- Complete Monster: Elizabeth Selwyn is the leader of a witch coven in the ghost town of Whitewood, Massachusetts. She and her followers offer two sacrifices a year in exchange for immortality. Prior to being burned at the stake, she had sacrificed many victims, including children, and cursed the town to degenerate into Unholy Ground. She sacrifices Nan when she finds the underground tunnel, and then goes after Nan's brother, Dick, her boyfriend, Tom, and acquaintance, Patricia, once they arrive in Whitewood. Selwyn orders the mute servant girl she abused, Lottie, murdered for trying to tell Dick the truth about her. At the film's climax, she takes Patricia away with the intention of sacrificing her, and throws a dagger at Tom's back while he's trying to lift the cross in the graveyard, and he dies shortly after. Leaving her own followers to die at the film's climax, Elizabeth Selwyn is a murderous witch obsessed with her own self-preservation and immortality.
- Cult Classic: Not a great hit at the Box Office but it has acquired a modest fan base from those who saw it frequently aired on TV.
- Designated Hero: Dick doesn't have many heroic traits. He shows no concern for his sister's mysterious disappearance, and must be persuaded by Nan's boyfriend to investigate. Maitland would arguably have made for a more likable hero.
- Ear Worm:
- The eerie music that accompanies the opening credits will get stuck in your head and haunt your dreams.
- The witches' ominous chanting is haunting.
- Ensemble Dark Horse: Bill Maitland proves to be Properly Paranoid about Driscoll, tries his best to investigate what happened to Nan and survives a deadly car crash to save the day in the end - which proves to be a Dying Moment of Awesome.
- Hilarious in Hindsight:
- It's hard to watch the scenes where Nan, Richard and Maitland are given directions and not think of the Harbinger from The Cabin in the Woods.
- Christopher Lee gets to be on the other side of devil worship in The Devil Rides Out eight years after this one. And he's back on the first side with To The Devil A Daughter.
- The amount of similarities to Psycho - featuring a creepy hotel as the setting, the protagonist being murdered halfway through, her sibling investigating the disappearance and a climax involving the villainess's withered face. Both films came out in the same year, and City of the Dead actually came out first. While the novel Psycho was out before, it wasn't well-known and most of the similarities came from Alfred Hitchcock's adaptation changes.

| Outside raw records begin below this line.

(* ===== verification/TemplateRefresh.v ===== *)
(** Template refresh decisions ([src/template_refresh.cpp]): which canonical
    reorganisation two daemon templates show, the audit that follows it, and when miners
    need a new template.  The callbacks of the audit are statements over a state. *)
From S2P Require Import Prelude CryptoHash MiningHeader BlockTemplate.
Local Open Scope pool_scope.

(** ** Canonical reorganisations *)

Inductive CanonicalReorgKind := ReorgNone | SameHeightReplacement | AdvancedReplacement | Rollback.
#[export] Instance CanonicalReorgKind_eq_dec : EqDecision CanonicalReorgKind.
Proof. solve_decision. Defined.

Definition classify_canonical_reorg (current_block next_block : BlockTemplate.BlockTemplate)
    (advanced_parent_replacement : bool) : CanonicalReorgKind :=
  if bt_height next_block <? bt_height current_block then Rollback
  else if (bt_height next_block =? bt_height current_block) &&
          negb (bool_decide (bt_prev_hash next_block = bt_prev_hash current_block))
  then SameHeightReplacement
  else if (bt_height current_block <? bt_height next_block) && advanced_parent_replacement
  then AdvancedReplacement
  else ReorgNone.

Record CanonicalReorgAuditPlan := mkAuditPlan {
  ap_kind : CanonicalReorgKind;
  ap_maximum_work_height : Z;
  ap_canonical_parents : list (Z * Hash256) }.

Section Audit.
Context {S : Type} (stop_publication : exec S ()) (provenance_heights : exec S (list Z)).
Context (canonical_parent_for_work_height : Z → exec S Hash256).

Fixpoint audit_heights (maximum_work_height : Z) (heights : list Z) (parents : list (Z * Hash256))
    : exec S (list (Z * Hash256)) :=
  match heights with
  | [] => exec_ret parents
  | height :: rest =>
      if (height =? 0) || (maximum_work_height <? height)
      then audit_heights maximum_work_height rest parents
      else
      parent <- canonical_parent_for_work_height height ;;
      audit_heights maximum_work_height rest (parents ++ [(height, parent)])
  end.

Definition prepare_canonical_reorg_audit (kind : CanonicalReorgKind) (maximum_work_height : Z)
    : exec S CanonicalReorgAuditPlan :=
  if bool_decide (kind = ReorgNone) then exec_ret (mkAuditPlan kind maximum_work_height [])
  else
  do stop_publication ;;
  heights <- provenance_heights ;;
  parents <- audit_heights maximum_work_height heights [] ;;
  exec_ret (mkAuditPlan kind maximum_work_height parents).

End Audit.

Definition should_refresh_stratum_template (current_block : BlockTemplate.BlockTemplate)
    (current_work : MiningHeaderWork) (next_block : BlockTemplate.BlockTemplate) (next_work : MiningHeaderWork) : bool :=
  if negb (bt_height current_block =? bt_height next_block) ||
     negb (bool_decide (bt_prev_hash current_block = bt_prev_hash next_block)) ||
     negb (bool_decide (bt_difficulty current_block = bt_difficulty next_block)) ||
     negb (bool_decide (bt_seed current_block = bt_seed next_block)) ||
     negb (bt_block_reward current_block =? bt_block_reward next_block) ||
     negb (bt_block_reward_without_fee current_block =? bt_block_reward_without_fee next_block) ||
     negb (bt_txs_fee current_block =? bt_txs_fee next_block)
  then true
  else negb (bool_decide (tt_hashes (mw_tx_hashes current_work) = tt_hashes (mw_tx_hashes next_work))).

(** ** The audit *)

Section AuditSpec.
Context {S : Type} (stop_publication : exec S ()) (provenance_heights : exec S (list Z)).
Context (lookup : Z → exec S Hash256).

(** The heights the audit asks for, in order. *)
Definition audited (maximum_work_height : Z) (heights : list Z) : list Z :=
  filter (λ h, h ≠ 0 ∧ h ≤ maximum_work_height) heights.

Lemma audit_heights_fst maximum heights : ∀ parents s ps s',
  audit_heights lookup maximum heights parents s = (Ok ps, s') →
  ps.*1 = parents.*1 ++ audited maximum heights.
Proof.
  induction heights as [|h rest IH]; intros parents s ps s' E; cbn [audit_heights] in E.
  { injection E as <- _. unfold audited. by rewrite filter_nil, app_nil_r. }
  destruct ((h =? 0) || (maximum <? h)) eqn:G.
  - rewrite (IH _ _ _ _ E). unfold audited. rewrite filter_cons_False; [done|lia].
  - apply exec_bind_ok in E as (p & s1 & _ & E). rewrite (IH _ _ _ _ E).
    unfold audited. rewrite filter_cons_True; [|lia]. by rewrite fmap_app, <- (assoc_L (++)).
Qed.

(** The audit of a reorganisation stops publication before anything else, and a plan it
    returns covers exactly the nonzero heights up to the maximum, in their order. *)
Lemma audit_fail_closed kind maximum s r s' :
  kind ≠ ReorgNone →
  prepare_canonical_reorg_audit stop_publication provenance_heights lookup kind maximum s = (r, s') →
  (∀ e, (stop_publication s).1 = Throw e → r = Throw e ∧ s' = (stop_publication s).2) ∧
  (∀ plan, r = Ok plan → ap_kind plan = kind ∧ ap_maximum_work_height plan = maximum ∧
     ∃ heights, (provenance_heights (stop_publication s).2).1 = Ok heights ∧
       (ap_canonical_parents plan).*1 = audited maximum heights).
Proof.
  intros Hk E. unfold prepare_canonical_reorg_audit in E. rewrite bool_decide_eq_false_2 in E; [|done].
  unfold exec_bind in E. destruct (stop_publication s) as [[[]|e] s1]; cbn [fst snd] in *; [|naive_solver].
  split; [naive_solver|]. intros plan ->.
  destruct (provenance_heights s1) as [[heights|] s2]; [|naive_solver].
  destruct (audit_heights lookup maximum heights [] s2) as [[ps|] s3] eqn:A; [|naive_solver].
  injection E as <- _. do 2 (split; [done|]). exists heights. split; [done|].
  by apply audit_heights_fst in A.
Qed.

End AuditSpec.

(** No reorganisation is reported exactly when the chain kept the parent it had: the same
    height on the same parent, or a greater height above an unreplaced parent. *)
Lemma classify_none current next replaced :
  classify_canonical_reorg current next replaced = ReorgNone ↔
  (bt_height next = bt_height current ∧ bt_prev_hash next = bt_prev_hash current) ∨
  (bt_height current < bt_height next ∧ replaced = false).
Proof.
  unfold classify_canonical_reorg.
  destruct (bt_height next <? bt_height current) eqn:A; [naive_solver lia|].
  destruct (bt_height next =? bt_height current) eqn:B; cbn [andb].
  - case_bool_decide; cbn [negb]; [|naive_solver lia].
    destruct (bt_height current <? bt_height next) eqn:C; [lia|]. naive_solver lia.
  - destruct (bt_height current <? bt_height next) eqn:C; [|lia].
    destruct replaced; naive_solver lia.
Qed.
(* ===== verification/Daemon.v ===== *)
(** The daemon: the refresh loop of [src/main.cpp] that joins the components.

    Its state is the live template, the node with the share chain it shares with the Stratum
    server, the two files, the server and the block submitter.  A turn of the loop is one
    sequence of statements that sees no other thread; what the threads of the peers, the
    miners and the submitter do between two turns are [peer_message], [accepted_share] and
    [block_event].  Text written to the terminal is left out. *)
From S2P Require Import Prelude CryptoHash PowTarget Share SidechainParams ShareChain Pplns PplnsCoinbase.
From S2P Require Import P2pProtocol P2pShare P2pSync ShareStore ReplayStore MiningHeader BlockTemplate.
From S2P Require Import MiningContext WorkArchive WorkRetrieval PeerGuard ZanoCurve MinerTxProofs HistoricalTrust Restart.
From S2P Require Import RpcClient BlockSubmitter StratumProtocol StratumSession StratumSubmission.
From S2P Require Import StratumServer PplnsTemplate NodeState P2pNode TokenBucket P2pTransport RuntimeSetup.
From S2P Require Import TemplateRefresh.
Import Backoff.
Local Open Scope pool_scope.

#[export] Instance exn_kind_eq_dec : EqDecision exn_kind.
Proof. solve_decision. Defined.

(** [catch (const std::exception&)]; the end of the process is not caught. *)
Definition on_exception {S A} (m : exec S A) (h : exn → exec S A) : exec S A := λ s,
  match m s with
  | (Throw e, s') => if bool_decide (exn_class e = Terminate) then (Throw e, s') else h e s'
  | (Ok a, s') => (Ok a, s')
  end.

(** ** State *)

Record LiveTemplate := mkLive {
  lt_block : BlockTemplate.BlockTemplate;
  lt_mining_work : MiningHeaderWork;
  lt_seed_hash : Hash256;
  lt_network_difficulty : Difficulty128;
  lt_payout_plan : option PplnsCoinbasePlan;
  lt_parent_binding : option StratumShareParentBinding }.

(** The Stratum server and whether it listens. *)
Record ServerHandle := mkServerHandle { sh_running : bool; sh_server : StratumTcpServer }.

(** The atomic counters that [main] keeps. *)
Inductive counter :=
| ObservedZanoHeight | StratumAcceptedShares | P2pAdmittedShares | BlockCandidates | BlocksSubmitted
| BlocksAlternative | BlockSubmissionFailures | TemplateRefreshFailures | HistoricalRetryAttempts
| HistoricalRetryTrusted | HistoricalRetryConnected | HistoricalRetryFailures | HistoricalRetryRemaining.
#[export] Instance counter_eq_dec : EqDecision counter.
Proof. solve_decision. Defined.

Record Daemon (W : Type) := mkDaemon {
  dm_live : LiveTemplate;
  dm_node : P2pNodeProtocol W;
  dm_share_store : option File;
  dm_validation_store : option File;
  dm_server : option ServerHandle;
  dm_submitter : option BlockCandidateSubmitter;
  dm_job_sequence : Z;
  dm_cache_dirty : bool;
  dm_persistence_failed : bool;
  dm_refresh_requested : bool;
  dm_counters : counter → Z;
  dm_backoff : RpcRetryBackoff;
  dm_rpc_unavailable : bool;
  dm_refresh_delay : Z }.
Arguments mkDaemon {W}.
Arguments dm_live {W}.
Arguments dm_node {W}.
Arguments dm_share_store {W}.
Arguments dm_validation_store {W}.
Arguments dm_server {W}.
Arguments dm_submitter {W}.
Arguments dm_job_sequence {W}.
Arguments dm_cache_dirty {W}.
Arguments dm_persistence_failed {W}.
Arguments dm_refresh_requested {W}.
Arguments dm_counters {W}.
Arguments dm_backoff {W}.
Arguments dm_rpc_unavailable {W}.
Arguments dm_refresh_delay {W}.

Section Fields.
Context {W : Type}.
Implicit Types d : Daemon W.

(** Assignments to one member. *)
Definition dm_set_live (x : LiveTemplate) d : Daemon W :=
  let '(mkDaemon _ a1 a2 a3 a4 a5 a6 a7 a8 a9 a10 a11 a12 a13) := d in
  mkDaemon x a1 a2 a3 a4 a5 a6 a7 a8 a9 a10 a11 a12 a13.
Definition dm_set_node (x : P2pNodeProtocol W) d : Daemon W :=
  let '(mkDaemon a0 _ a2 a3 a4 a5 a6 a7 a8 a9 a10 a11 a12 a13) := d in
  mkDaemon a0 x a2 a3 a4 a5 a6 a7 a8 a9 a10 a11 a12 a13.
Definition dm_set_share_store (x : option File) d : Daemon W :=
  let '(mkDaemon a0 a1 _ a3 a4 a5 a6 a7 a8 a9 a10 a11 a12 a13) := d in
  mkDaemon a0 a1 x a3 a4 a5 a6 a7 a8 a9 a10 a11 a12 a13.
Definition dm_set_validation_store (x : option File) d : Daemon W :=
  let '(mkDaemon a0 a1 a2 _ a4 a5 a6 a7 a8 a9 a10 a11 a12 a13) := d in
  mkDaemon a0 a1 a2 x a4 a5 a6 a7 a8 a9 a10 a11 a12 a13.
Definition dm_set_server (x : option ServerHandle) d : Daemon W :=
  let '(mkDaemon a0 a1 a2 a3 _ a5 a6 a7 a8 a9 a10 a11 a12 a13) := d in
  mkDaemon a0 a1 a2 a3 x a5 a6 a7 a8 a9 a10 a11 a12 a13.
Definition dm_set_submitter (x : option BlockCandidateSubmitter) d : Daemon W :=
  let '(mkDaemon a0 a1 a2 a3 a4 _ a6 a7 a8 a9 a10 a11 a12 a13) := d in
  mkDaemon a0 a1 a2 a3 a4 x a6 a7 a8 a9 a10 a11 a12 a13.
Definition dm_set_job_sequence (x : Z) d : Daemon W :=
  let '(mkDaemon a0 a1 a2 a3 a4 a5 _ a7 a8 a9 a10 a11 a12 a13) := d in
  mkDaemon a0 a1 a2 a3 a4 a5 x a7 a8 a9 a10 a11 a12 a13.
Definition dm_set_cache_dirty (x : bool) d : Daemon W :=
  let '(mkDaemon a0 a1 a2 a3 a4 a5 a6 _ a8 a9 a10 a11 a12 a13) := d in
  mkDaemon a0 a1 a2 a3 a4 a5 a6 x a8 a9 a10 a11 a12 a13.
Definition dm_set_persistence_failed (x : bool) d : Daemon W :=
  let '(mkDaemon a0 a1 a2 a3 a4 a5 a6 a7 _ a9 a10 a11 a12 a13) := d in
  mkDaemon a0 a1 a2 a3 a4 a5 a6 a7 x a9 a10 a11 a12 a13.
Definition dm_set_refresh_requested (x : bool) d : Daemon W :=
  let '(mkDaemon a0 a1 a2 a3 a4 a5 a6 a7 a8 _ a10 a11 a12 a13) := d in
  mkDaemon a0 a1 a2 a3 a4 a5 a6 a7 a8 x a10 a11 a12 a13.
Definition dm_set_counters (x : counter → Z) d : Daemon W :=
  let '(mkDaemon a0 a1 a2 a3 a4 a5 a6 a7 a8 a9 _ a11 a12 a13) := d in
  mkDaemon a0 a1 a2 a3 a4 a5 a6 a7 a8 a9 x a11 a12 a13.
Definition dm_set_backoff (x : RpcRetryBackoff) d : Daemon W :=
  let '(mkDaemon a0 a1 a2 a3 a4 a5 a6 a7 a8 a9 a10 _ a12 a13) := d in
  mkDaemon a0 a1 a2 a3 a4 a5 a6 a7 a8 a9 a10 x a12 a13.
Definition dm_set_rpc_unavailable (x : bool) d : Daemon W :=
  let '(mkDaemon a0 a1 a2 a3 a4 a5 a6 a7 a8 a9 a10 a11 _ a13) := d in
  mkDaemon a0 a1 a2 a3 a4 a5 a6 a7 a8 a9 a10 a11 x a13.
Definition dm_set_refresh_delay (x : Z) d : Daemon W :=
  let '(mkDaemon a0 a1 a2 a3 a4 a5 a6 a7 a8 a9 a10 a11 a12 _) := d in
  mkDaemon a0 a1 a2 a3 a4 a5 a6 a7 a8 a9 a10 a11 a12 x.
End Fields.

(** ** Small helpers *)

Definition parse_hash256 (hex : text) : res Hash256 :=
  (bytes ← hex_to_bytes (strip_hex_prefix hex);
  _ ← throw_if (negb (length bytes =? 32)%nat) RuntimeError "expected a 32-byte hash from Zano RPC";
  mret (arr_of 32 bytes))%stdpp.
(** ** Templates built on the chain *)

Inductive pool_template (c : ShareChain) (fetched : LiveTemplate) : LiveTemplate → Prop :=
| pool_bootstrap : connected_size c = 0%nat →
    pool_template c fetched (set_plan_binding None (Some (mkBinding (arr_zero 32) 0)) fetched)
| pool_canonical tip rebuilt work : best_tip c = Some tip → validated_ancestry tip = true →
    build_canonical_pplns_template (lt_block fetched) c params (text_of "zano-p2pool") = rebuilt →
    pr_status rebuilt = TemplateReady → pr_mining_work rebuilt = Some work →
    pool_template c fetched
      (mkLive (pr_block rebuilt) work (lt_seed_hash fetched) (lt_network_difficulty fetched)
         (Some (pr_plan rebuilt)) (Some (mkBinding (cs_id tip) (share_height (cs_share tip) + 1)))).

(** Connected shares without a validated tip. *)
Definition unvalidated (c : ShareChain) : Prop :=
  connected_size c ≠ 0%nat ∧ ∀ tip, best_tip c = Some tip → validated_ancestry tip = false.

Lemma pool_not_unvalidated c fetched live : pool_template c fetched live → ¬ unvalidated c.
Proof. intros [Hz|tip rebuilt work Ht Hv _ _ _] [Hn Hu]; [done|]. specialize (Hu tip Ht). congruence. Qed.

Lemma apply_outcome c fetched canonical live :
  apply_canonical_pplns_template c params fetched = Ok (canonical, live) →
  if canonical || (connected_size c =? 0)%nat then pool_template c fetched live else unvalidated c.
Proof.
  unfold apply_canonical_pplns_template. destruct (connected_size c =? 0)%nat eqn:Ez.
  { intros [= <- <-]. constructor. by apply Nat.eqb_eq. }
  apply Nat.eqb_neq in Ez. destruct (best_tip c) as [tip|] eqn:Et; [|intros [= <- <-]; split; [done|intros tip; by rewrite Et]].
  destruct (validated_ancestry tip) eqn:Ev; cbn [negb]; [|intros [= <- <-]; split; [done|intros tip'; rewrite Et; by intros [= <-]]].
  destruct (_ =? u64_max); [done|].
  destruct (pr_status _) eqn:Es; try done. destruct (pr_mining_work _) eqn:Ew; [|done].
  intros [= <- <-]. by econstructor.
Qed.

- The movie shows Elizabeth Selwyn being burned at the stake, which of course didn't happen in America. But it did happen in Britain, which becomes very amusing when you learn that the film was made in Britain and featured a cast using Fake American accents. Irony indeed.
- Just Here for Godzilla: Some watch the movie just for Christopher Lee doing an American accent.
- Narm Charm:
- The intense way Driscoll acts in his lecture seems like an obvious flag that he's going to be an antagonist. But Christopher Lee is still creepy as hell.
- The heavy fog is so obviously dry ice that it's amusing, but it does still help with the atmosphere.
- Nightmare Fuel:
- The burning of Elizabeth Selwyn at the start. Even if she did kind of deserve it, but Jesus!
- Nan's death is so shocking because it's unexpected and it's not clear exactly what's happening in Whitewood.
- Pat finding the dead bird and branch of woodbine on her door - signalling that she's to be the next sacrifice.
- Tear Jerker: Mrs Newlis cruelly strangling Lottie to death after the girl is caught trying to warn Dick.
- Values Dissonance:
- Both Nan and Pat freely pick up a hitchhiker that they've just met, which raises What an Idiot! eyebrows among modern viewers.
- Nan going alone to a creepy town to stay for two weeks also seems like a relic from the days before 'stranger danger'.
- The Woobie: Lottie, the mistreated mute.